Stored data entries =
------------------------------

(* Linux music playlist manager: the playlist (a circular singly linked
   list, link.cpp), the classifier of file names and the playback sessions
   with their key controls (audio.cpp), and the traversals that drive the
   sessions over a playlist.

   Part 1 holds the model: the C++ functions as Rocq functions over an
   explicit heap (the nodes of the lists, the nodes of the stack) and an
   explicit world (terminal, file status flags, the calls made so far and
   what the outside answers to them); then the names of the songs
   (link.h), display, search and the sorts (link.cpp), the play of one
   entry, saving and loading, and the handlers of the menus (main.cpp).
   Part 2 holds the facts. *)

From stdpp Require Import gmap strings list sorting.
From Stdlib Require Import ZArith Lia Ascii Bool DecimalString SpecFloat.
Open Scope Z_scope.
#[local] Set Warnings "-clear-no-such-hyp".

(* ================================================================== *)
(* Part 1: the model                                                   *)
(* ================================================================== *)

(* ---- audio.cpp:94  isMP3File, and the regular expressions it needs:
   matching by derivatives, [nullable true] being nullability at the end
   of the input, where $ holds ---- *)
Module Regex.
#[local] Open Scope char_scope.

Inductive regex : Type :=
| RNone
| REps
| RAny
| RChar (c : ascii)
| RSet (cs : list ascii)
| REol
| RCat (r1 r2 : regex)
| RAlt (r1 r2 : regex)
| RStar (r : regex).

Definition is_line_terminator (c : ascii) : bool :=
  Ascii.eqb c "010" || Ascii.eqb c "013".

------------------------------

PROBLEM DETAILS = Go through the data above and repeat all of it exactly.

RESULT OF THIS TASK =
(* Linux music playlist manager: the playlist (a circular singly linked
   list, link.cpp), the classifier of file names and the playback sessions
   with their key controls (audio.cpp), and the traversals that drive the
   sessions over a playlist.

   Part 1 holds the model: the C++ functions as Rocq functions over an
   explicit heap (the nodes of the lists, the nodes of the stack) and an
   explicit world (terminal, file status flags, the calls made so far and
   what the outside answers to them); then the names of the songs
   (link.h), display, search and the sorts (link.cpp), the play of one
   entry, saving and loading, and the handlers of the menus (main.cpp).
   Part 2 holds the facts. *)

From stdpp Require Import gmap strings list sorting.
From Stdlib Require Import ZArith Lia Ascii Bool DecimalString SpecFloat.
Open Scope Z_scope.
#[local] Set Warnings "-clear-no-such-hyp".

(* ================================================================== *)
(* Part 1: the model                                                   *)
(* ================================================================== *)

(* ---- audio.cpp:94  isMP3File, and the regular expressions it needs:
   matching by derivatives, [nullable true] being nullability at the end
   of the input, where $ holds ---- *)
Module Regex.
#[local] Open Scope char_scope.

Inductive regex : Type :=
| RNone
| REps
| RAny
| RChar (c : ascii)
| RSet (cs : list ascii)
| REol
| RCat (r1 r2 : regex)
| RAlt (r1 r2 : regex)
| RStar (r : regex).

Definition is_line_terminator (c : ascii) : bool :=
  Ascii.eqb c "010" || Ascii.eqb c "013".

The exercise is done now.